Just as RnF stated, the Green will never see good numbers of people in the winter because of the weather. I tried to push anglers to go fish (or go on a guided trip) over there for years. Few would bite. That is why places such as Western Rivers, Flaming Gorge Lodge, and Trout Creek offer such deeply discounted trips in the winter.


----------



## Riverrat77 (Sep 7, 2007)

flyguy7 said:


> *Float tubes are not allowed by the Forest service or BLM*. Any of you remember the days when float tubes were common? Everywhere you looked guys were going through rapids upside down. Several people would get killed every year and have been illegal for a few years now for good reason; many anglers died because of them.

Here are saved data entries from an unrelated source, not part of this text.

(** * Composition proofs (AND / OR) of the zksk compiler

    A shallow embedding of [compiler/CompositionProofs.py]: the expression
    tree of composite sigma-protocol statements, the challenge arithmetic of
    the OR composition, prover construction, simulation and commitment
    recomputation, together with the properties the specification states
    about them.

    Python objects are mutable and the methods of an expression write on it;
    here a method that writes returns the expression as it leaves it.  An
    expression is a tree: a child object that occurs at several positions of
    a composite is one subtree per position.  What the file imports from the
    module [Abstractions] and from the leaf protocols is a type class. *)

From Stdlib Require Import ZArith Lia.
From stdpp Require Import base option list gmap strings pretty.

Local Open Scope Z_scope.
#[local] Set Warnings "-register-all".

(** ** Python exceptions as an error type *)

Inductive error :=
| ArityTooSmall          (* "AndProof/OrProof needs >1 arguments !" *)
| GroupMismatch          (* raised by check_groups *)
| OrFlaw                 (* "Or flaw detected. Aborting. ..." *)
| InconsistentChallenge  (* "Inconsistent challenge" *)
| StatementMismatch      (* "Proof statements mismatch, impossible to verify" *)
| IndexError             (* list index out of range *)
| TypeError              (* value of the wrong shape *)
| ValueError             (* tuple unpacking of the wrong arity *)
| NameError              (* use of an unbound local *)
| AttributeError         (* attribute access on None *)
| LeafError.             (* any exception raised by a leaf protocol *)

Inductive result (A : Type) :=
| Ok (a : A)
| Err (e : error).
Arguments Ok {A} a.
Arguments Err {A} e.

#[global] Instance error_eq_dec : EqDecision error.
Proof. solve_decision. Defined.

Definition rbind {A B} (x : result A) (f : A -> result B) : result B :=
  match x with
  | Ok a => f a
  | Err e => Err e
  end.

(** A [for] loop whose body may raise; the first exception ends it. *)
Definition for_each {A} (f : A -> result unit) : list A -> result unit :=
  fix go (l : list A) : result unit :=
    match l with
    | [] => Ok tt
    | a :: l' =>
        match f a with
        | Ok _ => go l'
        | Err e => Err e
        end
    end.

(** Python's [l[i]] for a non-negative index. *)
Definition getitem {A} (l : list A) (i : nat) : result A :=
  match l !! i with
  | Some a => Ok a
  | None => Err IndexError
  end.

(** Python byte strings. *)
Abbreviation bytes := string.

(** ** Challenge arithmetic *)

Module Bn.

Is this on any forest service or BLM land with floatable water or just on the Green and why does it not say this in the Guidebook? I would think that would be pretty important info for folks wanting to attempt that. Is there something at the river that says no float tubes? There are some stretches that look nice and flat that I would imagine could be pretty easily portgaged if you knew where rapids were and could kick to shore before you reached them.


----------



## nate1031 (Jul 2, 2008)

flyguy7 said:


> That net is the Brodin Ghost series. Same attributes of a rubber bag but MUCH MUCH lighter. You can get them for around $90.
> http://www.bearsden.com/product8308.html


Thanks! I've seen the cabelas one too.


----------